Частым гостем являлся Джеральд Сэмпсон со своим братом Джулианом. Они не один раз встречались с Бердслеем за ланчем. К обществу взрослых часто присоединялись дети, и Обри, которому лишь недавно минуло 16 лет, еще помнящий о своих громких школьных успехах, был рад общению с ними. Он подружился с Элен, семилетней дочерью Эдмунда Герни, и нарисовал иллюстрации к ее стихам о героях Гомера. Когда Обри участвовал в беседе взрослых людей, он чаще говорил о музыке и демонстрировал свою любовь к ней, садясь за фортепиано, чем о живописи. Отец Альфред благосклонно относился к юноше, а Палмер нашел в Обри еще одну душу, не оставшуюся безучастной к немецкой опере [20] [3].
20
Любовь Бердслея к музыке в целом и операм Рихарда Вагнера в частности производила впечатление на всех его знакомых. Один друг вспоминал, как сидел за его креслом на «Тристане и Изольде» и наблюдал, как руки, сжимающие подлокотники перед ним, дрожали от чувств, вызываемых музыкой. (см.: Уайт Глисон. В память об Обри Бердслее. The Studio, 1898. Р. 260.)

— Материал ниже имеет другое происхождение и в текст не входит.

(* ===== verification/OrderFSM.v ===== *)
(** * The broker order life cycle

    src/internal/broker/moomoo/{trade,trd_convert}.go: the normalised pushes
    and the classification of the broker's order statuses;
    src/internal/exec/moomoo/statemachine.go: the pure state machine that turns
    cumulative pushes into fills and status changes.  A method that mutates
    its [*OrderState] returns the new state. *)

From stdpp Require Import strings list sorting.
From S2P Require Import Prelude Fixed Money Domain Float64 Accounting.
Set Default Goal Selector "!".
#[local] Open Scope string_scope.
#[local] Open Scope Z_scope.
#[local] Open Scope go_scope.
#[local] Abbreviation length := List.length.

(** ** Trd_Common enumerations *)

Definition TrdEnvSimulate : Z := 0.
Definition TrdEnvReal : Z := 1.

Definition TrdSide_Buy : Z := 1.
Definition TrdSide_Sell : Z := 2.
Definition TrdSide_SellShort : Z := 3.
Definition TrdSide_BuyBack : Z := 4.

Definition OrderStatus_names : list (Z * string) :=
  [(0, "OrderStatus_Unsubmitted"); (-1, "OrderStatus_Unknown"); (1, "OrderStatus_WaitingSubmit");
   (2, "OrderStatus_Submitting"); (3, "OrderStatus_SubmitFailed"); (4, "OrderStatus_TimeOut");
   (5, "OrderStatus_Submitted"); (10, "OrderStatus_Filled_Part"); (11, "OrderStatus_Filled_All");
   (12, "OrderStatus_Cancelling_Part"); (13, "OrderStatus_Cancelling_All");
   (14, "OrderStatus_Cancelled_Part"); (15, "OrderStatus_Cancelled_All"); (21, "OrderStatus_Failed");
   (22, "OrderStatus_Disabled"); (23, "OrderStatus_Deleted"); (24, "OrderStatus_FillCancelled")].

(** ** trd_convert.go *)

Definition TrdEnv_IsValid (e : Z) : bool := (e =? TrdEnvSimulate) || (e =? TrdEnvReal).
Definition TrdEnv_IsReal (e : Z) : bool := e =? TrdEnvReal.

Definition trdSideForDomain (side : OrderSide) : res Z :=
  if String.eqb side OrderSideBuy then Ok TrdSide_Buy
  else if String.eqb side OrderSideSell then Ok TrdSide_Sell
  else Err ErrInvalidArgument.

Definition sideFromTrd (trdSide : Z) : res OrderSide :=
  if (trdSide =? TrdSide_Buy) || (trdSide =? TrdSide_BuyBack) then Ok OrderSideBuy
  else if (trdSide =? TrdSide_Sell) || (trdSide =? TrdSide_SellShort) then Ok OrderSideSell
  else Err ErrInvalidArgument.

Inductive OrderStatusClass : Set :=
  | StatusClassTransient | StatusClassAccepted | StatusClassFilled
  | StatusClassCanceled | StatusClassRejected | StatusClassUnknown.

#[export] Instance OrderStatusClass_eq_dec : EqDecision OrderStatusClass.
Proof. solve_decision. Defined.

Definition OrderStatusClass_String (c : OrderStatusClass) : string :=
  match c with
  | StatusClassTransient => "TRANSIENT"
  | StatusClassAccepted => "ACCEPTED"
  | StatusClassFilled => "FILLED"
  | StatusClassCanceled => "CANCELED"
  | StatusClassRejected => "REJECTED"
  | StatusClassUnknown => "UNKNOWN"
  end.

Definition OrderStatusClass_IsTerminal (c : OrderStatusClass) : bool :=
  match c with StatusClassCanceled | StatusClassRejected => true | _ => false end.

Definition classifyTrdStatus (raw : Z) : OrderStatusClass :=
  match raw with
  | 5 => StatusClassAccepted
  | 10 | 11 => StatusClassFilled
  | 14 | 15 | 23 | 24 => StatusClassCanceled
  | 21 | 22 | 3 | 4 => StatusClassRejected
  | 2 | 1 | 12 | 13 => StatusClassTransient
  | _ => StatusClassUnknown
  end.

Definition DomainOrderStatus (raw : Z) : option OrderStatus :=
  match classifyTrdStatus raw with
  | StatusClassAccepted => Some OrderStatusAccepted
  | StatusClassFilled => Some (if raw =? 11 then OrderStatusFilled else OrderStatusPartiallyFilled)
  | StatusClassCanceled => Some OrderStatusCanceled
  | StatusClassRejected => Some OrderStatusRejected
  | _ => None
  end.

(** [strings.TrimPrefix] *)
Definition TrimPrefix (s p : string) : string :=
  if String.prefix p s then String.substring (String.length p) (String.length s - String.length p) s else s.

(** The protobuf [String] method: the declared name, or the number. *)
Definition enumName (raw : Z) : string :=
  match List.find (fun e => e.1 =? raw) OrderStatus_names with
  | Some e => e.2
  | None => string_of_list_ascii (formatInt raw)
  end.

Definition TrdOrderStatusName (raw : Z) : string := TrimPrefix (enumName raw) "OrderStatus_OrderStatus_".

Record BrokerPosition : Set := mkBrokerPosition {
  bp_Symbol : string;
  bp_Qty : Qty;
  bp_AvgPrice : Price;
  bp_CostPrice : Price;
  bp_Price : Price;
  bp_PLVal : Money
}.

(** The fields of a [trdcommon.Position] that the conversion reads. *)
Record TrdPosition : Set := mkTrdPosition {
  tp_Code : string;
  tp_Qty : float64;
  tp_PositionSide : Z;
  tp_AverageCostPrice : float64;
  tp_CostPrice : float64;
  tp_Price : float64;
  tp_PlVal : float64
}.

(** [v, _ := f(x)]: a failed conversion yields 0. *)
Definition orZero (r : res Z) : Z := match r with Ok v => v | Err _ => 0 end.

Definition brokerPositionFromTrd (p : option TrdPosition) : res BrokerPosition :=
  match p with
  | None => Err ErrInvalidArgument
  | Some p =>
      qty <-? QtyFromFloat64Trunc (tp_Qty p) ;;
      let qty := if tp_PositionSide p =? 1 then ⊖ qty else qty in
      let avgF := if feqb (tp_AverageCostPrice p) fzero then tp_CostPrice p else tp_AverageCostPrice p in
      Ok (mkBrokerPosition (tp_Code p) qty (orZero (PriceFromFloat64 avgF)) (orZero (PriceFromFloat64 (tp_CostPrice p)))
            (orZero (PriceFromFloat64 (tp_Price p))) (orZero (MoneyFromFloat64 (tp_PlVal p))))
  end.

(** ** trade.go *)

Record PlaceOrderRequest : Set := mkPlaceRequest {
  pr_AccID : Z;
  pr_TrdEnv : Z;
  pr_ClientOrderID : string;
  pr_Symbol : string;
  pr_Side : OrderSide;
  pr_Type : OrderType;
  pr_TIF : TimeInForce;
  pr_Qty : Qty;
  pr_Price : Price
}.

Definition PlaceOrderRequest_Validate (r : PlaceOrderRequest) : res unit :=
  _ <-? rejectIf (String.eqb (pr_ClientOrderID r) "") ;;
  _ <-? rejectIf (pr_AccID r =? 0) ;;
  _ <-? rejectIf (negb (TrdEnv_IsValid (pr_TrdEnv r))) ;;
  _ <-? rejectIf (String.eqb (pr_Symbol r) "") ;;
  _ <-? rejectIf (negb (String.eqb (pr_Side r) OrderSideBuy) && negb (String.eqb (pr_Side r) OrderSideSell)) ;;
  rejectIf (pr_Qty r <=? 0).

Record OrderUpdate : Set := mkOrderUpdate {
  u_ClientOrderID : string;
  u_VenueOrderID : string;
  u_Symbol : string;
  u_Side : OrderSide;
  u_RawStatus : Z;
  u_OrderQty : Qty;
  u_DealtQty : Qty;
  u_DealtAvgPrice : Price;
  u_UpdateTimeNs : Z
}.

Definition UpdateClass (u : OrderUpdate) : OrderStatusClass := classifyTrdStatus (u_RawStatus u).
Definition IsFullFill (u : OrderUpdate) : bool := u_RawStatus u =? 11.
Definition IsFillCancelled (u : OrderUpdate) : bool := u_RawStatus u =? 24.
Definition StatusName (u : OrderUpdate) : string := TrdOrderStatusName (u_RawStatus u).

(** ** statemachine.go *)

Record OrderState : Set := mkOrderState {
  os_ClientOrderID : string;
  os_VenueOrderID : string;
  os_StrategyID : string;
  os_Symbol : string;
  os_Side : OrderSide;
  os_OrderQty : Qty;
  os_Status : OrderStatus;
  os_CumQty : Qty;
  os_CumNotional : Z;
  os_fillSeq : Z
}.

Definition set_status (st : OrderStatus) (s : OrderState) : OrderState :=
  mkOrderState (os_ClientOrderID s) (os_VenueOrderID s) (os_StrategyID s) (os_Symbol s) (os_Side s) (os_OrderQty s)
    st (os_CumQty s) (os_CumNotional s) (os_fillSeq s).
Definition set_cum (q n seq : Z) (s : OrderState) : OrderState :=
  mkOrderState (os_ClientOrderID s) (os_VenueOrderID s) (os_StrategyID s) (os_Symbol s) (os_Side s) (os_OrderQty s)
    (os_Status s) q n seq.
Definition set_venue (v : string) (s : OrderState) : OrderState :=
  mkOrderState (os_ClientOrderID s) v (os_StrategyID s) (os_Symbol s) (os_Side s) (os_OrderQty s)
    (os_Status s) (os_CumQty s) (os_CumNotional s) (os_fillSeq s).

Definition IsTerminal (s : OrderState) : bool := OrderStatus_IsTerminal (os_Status s).

Inductive Effect : Set :=
  | EffectAccepted (status : OrderStatus)
  | EffectFill (fill : Fill)
  | EffectStatus (status : OrderStatus) (fillReversed : bool)
  | EffectDrift (driftStatus : string).

Definition fillTime (wallTS : time) (venueNs : Z) : time := if 0 <? venueNs then mkTime venueNs 0 else UTC wallTS.

Section Machine.
(** The executor's trade-id generator. *)
Context (tradeID : OrderState -> Z -> string).

(** The [if cumQty > 0] block: the new state and the fill effects. *)
Definition cumulativeDelta (state : OrderState) (upd : OrderUpdate) (wallTS : time) : res (OrderState * list Effect) :=
  let cumQty := u_DealtQty upd in
  if negb (0 <? cumQty) then Ok (state, [])
  else
    cumNotional <-? Price_MulQty (u_DealtAvgPrice upd) cumQty ;;
    let deltaQty := cumQty ⊖ os_CumQty state in
    let deltaNotional := cumNotional ⊖ os_CumNotional state in
    if (0 <? deltaQty) && (0 <? deltaNotional) then
      let lastPx := deltaNotional ⊘ deltaQty in
      _ <-? (if negb (Price_IsPositive lastPx) then Err (ErrOther "non-positive per-fill price") else Ok tt) ;;
      let f := mkFill (tradeID state (os_fillSeq state)) (os_ClientOrderID state) (os_VenueOrderID state)
                 (os_StrategyID state) (os_Symbol state) (os_Side state) deltaQty lastPx 0
                 (fillTime wallTS (u_UpdateTimeNs upd)) in
      _ <-? Fill_Validate f ;;
      Ok (set_cum cumQty cumNotional (os_fillSeq state ⊕ 1) state, [EffectFill f])
    else Ok (state, []).

Definition applyFill (state : OrderState) (upd : OrderUpdate) (wallTS : time) : OrderState * res (list Effect) :=
  match cumulativeDelta state upd wallTS with
  | Err e => (state, Err e)
  | Ok (state, effects) =>
      let newStatus := if IsFullFill upd then OrderStatusFilled else OrderStatusPartiallyFilled in
      if negb (String.eqb (os_Status state) newStatus)
      then (set_status newStatus state, Ok (effects ++ [EffectStatus newStatus false])%list)
      else (state, Ok effects)
  end.

Definition Apply (state : OrderState) (upd : OrderUpdate) (wallTS : time) : OrderState * res (list Effect) :=
  if IsTerminal state then (state, Ok [])
  else
    match UpdateClass upd with
    | StatusClassTransient => (state, Ok [])
    | StatusClassAccepted =>
        if String.eqb (os_Status state) OrderStatusAccepted || String.eqb (os_Status state) OrderStatusPartiallyFilled
        then (state, Ok [])
        else (set_status OrderStatusAccepted state, Ok [EffectAccepted OrderStatusAccepted])
    | StatusClassFilled => applyFill state upd wallTS
    | StatusClassCanceled =>
        (set_status OrderStatusCanceled state, Ok [EffectStatus OrderStatusCanceled (IsFillCancelled upd)])
    | StatusClassRejected =>
        (set_status OrderStatusRejected state, Ok [EffectStatus OrderStatusRejected false])
    | StatusClassUnknown => (state, Ok [EffectDrift (StatusName upd)])
    end.
End Machine.

(** ** Facts about one push *)

Definition effectFills (effs : list Effect) : list Fill :=
  flat_map (fun e => match e with EffectFill f => [f] | _ => [] end) effs.

Lemma effectFills_app a b : effectFills (a ++ b)%list = (effectFills a ++ effectFills b)%list.
Proof. apply flat_map_app. Qed.

(** The cumulative snapshot stays in range. *)
Definition cumOk (s : OrderState) : Prop := 0 <= os_CumQty s <= max_int64 /\ 0 <= os_CumNotional s <= max_int64.
(** Pushes carry 64-bit quantities and no negative average price. *)
Definition pushOk (u : OrderUpdate) : Prop := in64 (u_DealtQty u) /\ 0 <= u_DealtAvgPrice u <= max_int64.

(** What one fill says of the order it belongs to. *)
Definition fillOf (s : OrderState) (f : Fill) : Prop :=
  f_ClientOrderID f = os_ClientOrderID s /\ f_StrategyID f = os_StrategyID s /\ f_Symbol f = os_Symbol s /\
  f_Side f = os_Side s /\ 0 < f_Qty f /\ 0 < f_Price f /\ Fill_Validate f = Ok tt.

Section Facts.
Context (tradeID : OrderState -> Z -> string).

В конце лета 1889 года Бердслей встретился с Артуром Кингом, который был в Лондоне проездом, на обратном пути из отпуска, проведенного во Франции. Кинг недавно получил должность секретаря в Блэкбернском техническом институте и в сентябре должен был приступить к работе, а Бердслей собирался начать служить в страховой компании. Конечно, главной темой их разговора стала современная французская культура. Кинг был очарован живописью и литературой Франции и жаждал поделиться со своим молодым другом впечатлениями. В конце беседы он заметил, что во внешнем облике Обри есть нечто, особенно родственное галльскому духу. Это субъективное наблюдение, подкрепленное энтузиазмом Кинга, пробудило в юноше новые устремления. Его предыдущие культурные изыскания ограничивались родной Англией. Французская литература оставалась неизведанной и заманчивой далью. Шанс изучить ее выдался раньше, чем ожидал Обри, и более драматическим образом, чем он мог предполагать.

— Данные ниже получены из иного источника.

Lemma flatten_closes_each_once_witness :
  exists x' reqs, Flatten demoVenue (Ok demoBrokerRows) FlattenConfirmationPhrase "kill" demoTs demoX3
      = (x', (map pr_ClientOrderID reqs, None)) /\ x_sent x' = (x_sent demoX3 ++ reqs)%list /\ length reqs = 1%nat.
Proof.
  destruct (flatten_closes_each_once acctOk demoVenue demoX3 demoBrokerRows "kill" demoTs) as (x' & reqs & E & S & F & _).
  - intros sent req. eexists. reflexivity.
  - exact demoX3_ok.
  - intros E. vm_compute in E. discriminate.
  - exact demoX3_fresh.
  - vm_compute. discriminate.
  - reflexivity.
  - vm_compute. discriminate.
  - vm_compute. apply List.Forall_cons; [split; discriminate|apply List.Forall_nil].
  - vm_compute. intros p [<-|[]]. reflexivity.
  - vm_compute. apply List.Forall_cons; [reflexivity|apply List.Forall_nil].
  - exists x', reqs. split; [exact E|]. split; [exact S|]. apply Forall2_length in F. rewrite <- F. vm_compute. reflexivity.
Defined.

Lemma sync_reflects_broker_witness :
  exists x' n, SyncBrokerInto "MANUAL" (Ok demoBrokerRows) demoTs demoX0 = (x', Ok n) /\
    NetPosition (x_book x') "MANUAL" "SPY" = 10.
Proof.
  destruct (SyncBrokerInto "MANUAL" (Ok demoBrokerRows) demoTs demoX0) as [x' [n|e]] eqn:E; [|vm_compute in E; discriminate].
  exists x', n. split; [reflexivity|].
  destruct (sync_reflects_broker acctOk "MANUAL" demoBrokerRows demoTs demoTs demoX0 x' n) as (Hn & _).
  - exact demoAccount_ok.
  - apply List.Forall_cons; [split; cbn; rlia|apply List.Forall_nil].
  - apply List.Forall_cons; [cbn; rlia|apply List.Forall_nil].
  - intros y. change (NetPosition (x_book demoX0) "MANUAL" y) with 0. unfold brokerQty, demoBrokerRows. cbn [map bp_Symbol bp_Qty].
    rewrite sumZ_cons. change (sumZ []) with 0. clear. destruct (String.eqb "SPY" y); rlia.
  - exact E.
  - rewrite Hn. reflexivity.
Defined.

(** The broker's row of the order while it was filled to 3 of 10. *)
Definition demoRow : OrderUpdate := livePush 10 3 4000000.
Definition demoRestored : Executor Account :=
  (RestoreFromBroker (fun _ => Ok (Some "sepa")) (Ok [demoRow]) (Ok []) demoX0).1.

Lemma restart_reuses_ids_witness :
  (nextClientOrderID demoRestored).1 = "PAPER-O-0" /\ is_Some (x_orders demoRestored !! "PAPER-O-0").
Proof.
  destruct (RestoreFromBroker (fun _ => Ok (Some "sepa")) (Ok [demoRow]) (Ok []) demoX0) as [x1 r] eqn:E.
  assert (Ex : demoRestored = x1) by (unfold demoRestored; by rewrite E). rewrite Ex.
  split; [exact (proj1 (restart_reuses_ids demoConfig demoX0 _ [demoRow] (Ok []) x1 r demoX0_new E))|].
  rewrite <- Ex. vm_compute. eexists. reflexivity.
Defined.

(** The trade ids of the durable fills. *)
Definition fillIDs (log : list write) : list (string * Z) :=
  flat_map (fun w => match w with WFill f => [(f_TradeID f, f_Qty f)] | _ => [] end) log.

(** The first fill before the restart and the one after it share a trade id. *)
Example demo_restart_trade_ids :
  fillIDs (x_log demoX2) = [("V0-0", 3)] /\
  fillIDs (x_log (onOrderUpdate demoTs (livePush 11 10 4000130) demoRestored)) = [("V0-0", 7)].
Proof. vm_compute. split; reflexivity. Qed.

(** A broker net that is revisited reuses the trade id of its first visit:
    10 shares, none, 10 shares again. *)
Theorem sync_revisit_reuses_trade_id :
  let row q := [mkBrokerPosition "SPY" q 4000130 4000130 4010000 0] in
  let x1 := (SyncBrokerInto "MANUAL" (Ok (row 10)) demoTs demoX0).1 in
  let x2 := (SyncBrokerInto "MANUAL" (Ok []) demoTs x1).1 in
  let x3 := (SyncBrokerInto "MANUAL" (Ok (row 10)) demoTs x2).1 in
  fillIDs (x_log x3) =
    [("SYNC-PAPER-MANUAL-SPY-10-F", 10); ("SYNC-PAPER-MANUAL-SPY-0-F", 10); ("SYNC-PAPER-MANUAL-SPY-10-F", 10)] /\
  NetPosition (x_book x3) "MANUAL" "SPY" = 10.
Proof. vm_compute. split; reflexivity. Qed.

Осенью 1889 года здоровье Бердслея, долго находившееся в состоянии иллюзорного равновесия, резко ухудшилось. Первичный туберкулезный очаг, почти 10 лет пребывавший если не в спячке, то в дремоте, пробудился. Ритм и напряженность лондонской жизни и работы, душная контора и переполненные омнибусы, а также физические перемены, связанные с взрослением, угрожали неблагоприятным развитием событий. В легких Обри начали формироваться каверны. Он часто чувствовал слабость и быстро уставал. Ночью он метался в лихорадке, а днем мучительно кашлял и пристально рассматривал свой носовой платок, опасаясь увидеть на нем кровь. Еще до окончания года был и первый грозный знак – внезапное неудержимое горловое кровотечение. Разумеется, о работе больше не могло быть и речи.

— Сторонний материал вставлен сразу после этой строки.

(** C12: a sync from the broker sends no order, and when the broker does not move
    between its two reads the desk reports drift exactly when a strategy session
    holds some symbol: the external book already carries the whole broker account,
    so the strategies' positions are counted twice. *)
Theorem sync_drift_iff_strategies_hold operator ts now1 now2 ps strategyBooks d d' report rec
    (Hbook : acctOk (x_book (sd_exec d))) (Hprice : pricesFit ps) (Hqty : Forall (fun p => in64 (bp_Qty p)) ps)
    (Hext : forall s y, s <> ExternalStrategyID -> NetPosition (x_book (sd_exec d)) s y = 0)
    (Hdesk : forall y, Z.abs (brokerQty ps y) + Z.abs (NetPosition (x_book (sd_exec d)) ExternalStrategyID y) <= max_int64)
    (Hstrat : forall y, strategyBooks !! (ExternalStrategyID, y) = None) (Hq64 : forall k v, strategyBooks !! k = Some v -> in64 v)
    (Hfit : forall y, 2 * Z.abs (brokerQty ps y) + Z.abs (booksTotal strategyBooks y) <= max_int64)
    (Hrec : sd_reconciler d = Some rec) (Htol : rec_tolerance rec = 0)
    (Hsync : SyncFromBroker operator ts now1 now2 (Ok ps) (Ok ps) (Some strategyBooks) None d = (d', Ok (report, None))) :
  x_sent (sd_exec d') = x_sent (sd_exec d) /\
  (HasDrift report = true <-> exists y, booksTotal strategyBooks y <> 0).
Proof.
  destruct (sync_run operator ts now1 now2 ps _ d d' report rec Hrec Hsync) as (n & E & Hrep). rewrite Htol in Hrep.
  pose proof (sync_link ExternalStrategyID (Ok ps) now1 (sd_exec d)) as (_ & _ & _ & L & _). rewrite E in L.
  destruct (sync_spec acctOk ExternalStrategyID ps now1 now2 (sd_exec d) _ n Hbook Hprice Hqty Hdesk E) as (Ok1 & Net & Oth & _).
  assert (Ht : forall y, booksTotal (CombinedBooks [Some (BookPositions (x_book (sd_exec d'))); Some strategyBooks]) y
      = brokerQty ps y + booksTotal strategyBooks y).
  { intros y. rewrite (desk_total _ ExternalStrategyID), Net; try done. intros s z Hne. rewrite Oth by done. by apply Hext. }
  assert (Hb : forall y, brokerNet (brokerTotals ps) y = brokerQty ps y).
  { intros y. rewrite brokerTotals_sum by done. apply wrap64_id. specialize (Hfit y). rlia. }
  split; [done|]. unfold HasDrift. rewrite Hrep, issues_iff.
  - split; intros [y Hy]; exists y; rewrite ?Ht, ?Hb in *; lia.
  - intros y. rewrite Ht, Hb. specialize (Hfit y). lia.
Qed.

Нужно было проконсультироваться с врачом. Обри привезли на Кавендиш-сквер к Саймсу Эдмунду Томпсону, специалисту по туберкулезу во втором поколении, который много писал о том, как важен для таких больных климат. Доктор осмотрел Обри и объявил, что шокирован общим состоянием здоровья пациента. Томпсон поразился, что юноше так долго удалось жить без рецидивов заболевания. При этом никакого практического решения он не предложил, если не считать предписание снизить все нагрузки и соблюдать полный покой. Не исключено, что, если бы на этом этапе своей жизни Обри мог нормально отдыхать на свежем воздухе, он поправился бы, но вместо того, чтобы отправить юношу в санаторий в горах, его уложили в постель в доме на Кембридж-стрит, 32 (правда, окно в комнате открыли, но было ли это к лучшему?) и предоставили самому себе.